Failure to Use Gait Belts and Follow Transfer Care Plans
Penalty
Summary
Surveyors identified a deficiency in which staff did not follow the facility’s mandatory gait belt transfer policy or residents’ care plans requiring gait belt use for physical assist transfers. One resident with Type 2 DM, CHF, severe cognitive impairment, and a care plan requiring a walker, gait belt, and one-person assist for transfers was observed being transferred from wheelchair to bed by a CNA who did not use a gait belt, instead pulling under the resident’s arm and by the waistband of his pants. Another resident with Parkinson’s disease, severe cognitive impairment, and a care plan requiring a gait belt and walker or sit-to-stand device with one-person assist for transfers was transferred to and from the toilet by a CNA without a gait belt or walker; the CNA used one hand to guide the resident’s hip and the other to pull the wheelchair into position behind the resident.

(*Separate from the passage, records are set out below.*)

(** * BrowserCash/browser-pool: the session pool as an event-driven state machine

    The repository carries two builds of [SessionPool]:
    - the TypeScript source [src/pool.ts] and its compiled [dist/pool.js]
      (called [Base] below);
    - a later compiled [pool.js] with [replaceSession], [maxIdleMs],
      [createPage] and a guarded CDP connection (called [Enhanced]).
    Both are embedded by the same definitions, which branch on a [Variant]
    exactly where the two texts differ.

    JavaScript runs every callback to its next [await] without interleaving.
    Each async method is therefore cut at its [await]s into atomic steps; a
    suspended call is a [Task] and the settling of the awaited promise is an
    [Event] delivered by the environment.

    Conventions: the numbers the pool counts or compares ([size], [useCount],
    the millisecond clock) are integers; [Date.now()] is read once per atomic
    step; [this.log] only formats its arguments and is left out; the calls
    that leave the pool are recorded in a trace of [Effect]s, step by step
    (within a step, see [teardown] for the [stop()] of a session whose
    close is not awaited). *)

From Stdlib Require Import ZArith Lia String.
From stdpp Require Import base list strings.

Local Open Scope Z_scope.

(** ** Data model (types.ts / types.d.ts) *)

(** A [PooledSession] is a mutable object shared by reference: [ref] is its
    identity, the index of its record in the heap. *)
Abbreviation ref := nat.

(** An [acquire()] call; in the wait queue it stands for the pair of
    [resolve]/[reject] continuations of that call's promise. *)
Abbreviation caller := nat.

Inductive Variant := Base | Enhanced.

Inductive Error :=
| ErrNoCdpUrl                (* "No CDP URL returned for session" *)
| ErrPoolExhausted           (* "Pool exhausted and wait queue disabled" *)
| ErrShuttingDown            (* "Pool shutting down" *)
| ErrCollaborator (msg : string).  (* raised by the SDK or the browser library *)

Inductive Completion := Normal | Throws (e : Error).

Record Context := mkContext {
  ctx_id : nat;
  newPage : option (Error + nat)       (* None: context.newPage is not a function *)
}.

Record BrowserInstance := mkBrowser {
  isConnected : bool;                   (* what browser.isConnected() reports *)
  on : bool;                            (* typeof browser.on === "function" *)
  listener : bool;                      (* the pool registered a "disconnected" listener *)
  contexts : option (list Context);     (* None: browser.contexts is not a function *)
  newContext : option (Error + Context) (* None: browser.newContext is not a function *)
}.

Record PooledSession := mkSession {
  sessionId : string;
  cdpUrl : string;
  browser : BrowserInstance;
  createdAt : Z;
  useCount : Z;
  lastUsedAt : option Z;                (* absent in Base objects *)
  context : option Context;
  page : option nat
}.

Record PoolConfig := mkConfig {
  size : Z;
  maxUses : Z;
  maxAgeMs : Z;
  maxIdleMs : Z;
  enableHealthCheck : bool;
  enableWaitQueue : bool;
  enableDisconnectHandling : bool;
  createPage : bool
}.

(** The constructor's defaults ([config.x ?? default]). *)
Definition defaultConfig (n : Z) : PoolConfig :=
  {| size := n; maxUses := 50; maxAgeMs := 5 * 60 * 1000;
     maxIdleMs := 2 * 60 * 1000; enableHealthCheck := false;
     enableWaitQueue := true; enableDisconnectHandling := true;
     createPage := false |}.

(** How the two collaborators answer during one [createSession()] call. *)
Record Collaborators := mkCollab {
  create_result : Error + (string * option string);
    (* sdk.browser.session.create(): rejects, or yields sessionId and cdpUrl *)
  connect_result : Error + BrowserInstance;
    (* chromium.connectOverCDP(cdpUrl) *)
  stop_result : Completion
    (* sdk.browser.session.stop({ sessionId }) *)
}.

(** Calls that leave the pool, and the settling of [acquire()] promises. *)
Inductive Effect :=
| SdkCreate                              (* sdk.browser.session.create() *)
| SdkStop (sid : string)                 (* sdk.browser.session.stop({sessionId}) *)
| ConnectOverCDP (url : string)
| NewContext
| NewPage
| BrowserClose (r : ref)                 (* session.browser.close() *)
| Returned (c : caller) (r : ref)        (* acquire(): return session *)
| Threw (c : caller) (e : Error)         (* acquire(): throw *)
| Enqueued (c : caller)                  (* waitQueue.push({resolve, reject}) *)
| WaiterResolved (c : caller) (r : ref)  (* waiter.resolve(session) *)
| WaiterRejected (c : caller) (e : Error). (* waiter.reject(err) *)

(** A call suspended at an [await], or a callback waiting in the event loop. *)
Inductive Task :=
| AcquireAwaitCreate (c : caller)        (* acquire: await this.createSession() *)
| AcquireAwaitClose (c : caller)         (* acquire: await this.closeSession(session) *)
| AddAwaitCreate                         (* addSession: await this.createSession() *)
| AddAwaitClose                          (* addSession: await this.closeSession(session); return *)
| ReplaceAwaitCreate (old : ref)         (* replaceSession: await this.createSession() *)
| Immediate                              (* setImmediate(() => this.addSession()...) *)
| Retry (due : Z)                        (* setTimeout(() => this.addSession()..., 5000) *)
| Done.

#[global] Instance Error_eq_dec : EqDecision Error.
Proof. solve_decision. Defined.
#[global] Instance Effect_eq_dec : EqDecision Effect.
Proof. solve_decision. Defined.
#[global] Instance Task_eq_dec : EqDecision Task.
Proof. solve_decision. Defined.

(** The instance fields of [SessionPool], followed by what the JavaScript
    runtime holds around it: the objects, the clock, the suspended calls and
    the record of effects. *)
Record World := mkWorld {
  available : list ref;          (* PooledSession[]; push/pop at the end *)
  inUse : list ref;              (* Set<PooledSession>, in insertion order *)
  creating : Z;
  closed : bool;
  healthCheckTimer : bool;       (* the interval handle is non-null *)
  waitQueue : list caller;       (* push at the end, shift from the front *)
  heap : list PooledSession;
  now : Z;                       (* Date.now() *)
  tasks : list Task;
  warmup : option (list nat);    (* init(): the warmupPromises, by task *)
  calls : nat;                   (* number of acquire() calls so far *)
  trace : list Effect            (* oldest first *)
}.

Definition newPool : World :=
  {| available := []; inUse := []; creating := 0; closed := false;
     healthCheckTimer := false; waitQueue := []; heap := []; now := 0;
     tasks := []; warmup := None; calls := 0%nat; trace := [] |}.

A third resident with dementia, cerebral infarction, severe cognitive impairment, and a care plan requiring a gait belt, sit-to-stand device, and one-person assist for transfers was repeatedly transferred without a gait belt. The CNA lifted the resident under both axillae from bed to a high-back wheelchair, then into and out of the bathroom using the handrail and lifting under one axilla, again without a gait belt. During a subsequent transfer from wheelchair to bed, the CNA did not lock the wheelchair and did not apply a gait belt; as the resident grabbed the bed rail and the CNA lifted under the axilla, the wheelchair rolled away, leaving the resident sitting on the edge of the bed and nearly falling before the CNA was able, after several attempts, to get the resident’s legs and feet onto the bed. A fourth resident with Alzheimer’s disease, severe cognitive impairment, and a care plan requiring a gait belt and walker with one-person assist for transfers was transferred between wheelchair and toilet by a CNA who did not use a gait belt, instead pulling the resident up by her pants and under her arm and then holding onto the pants while pulling the wheelchair into position. Multiple CNAs later stated that gait belts are used for transferring residents, and the facility’s written policy states that use of a gait belt for all physical assist transfers is mandatory.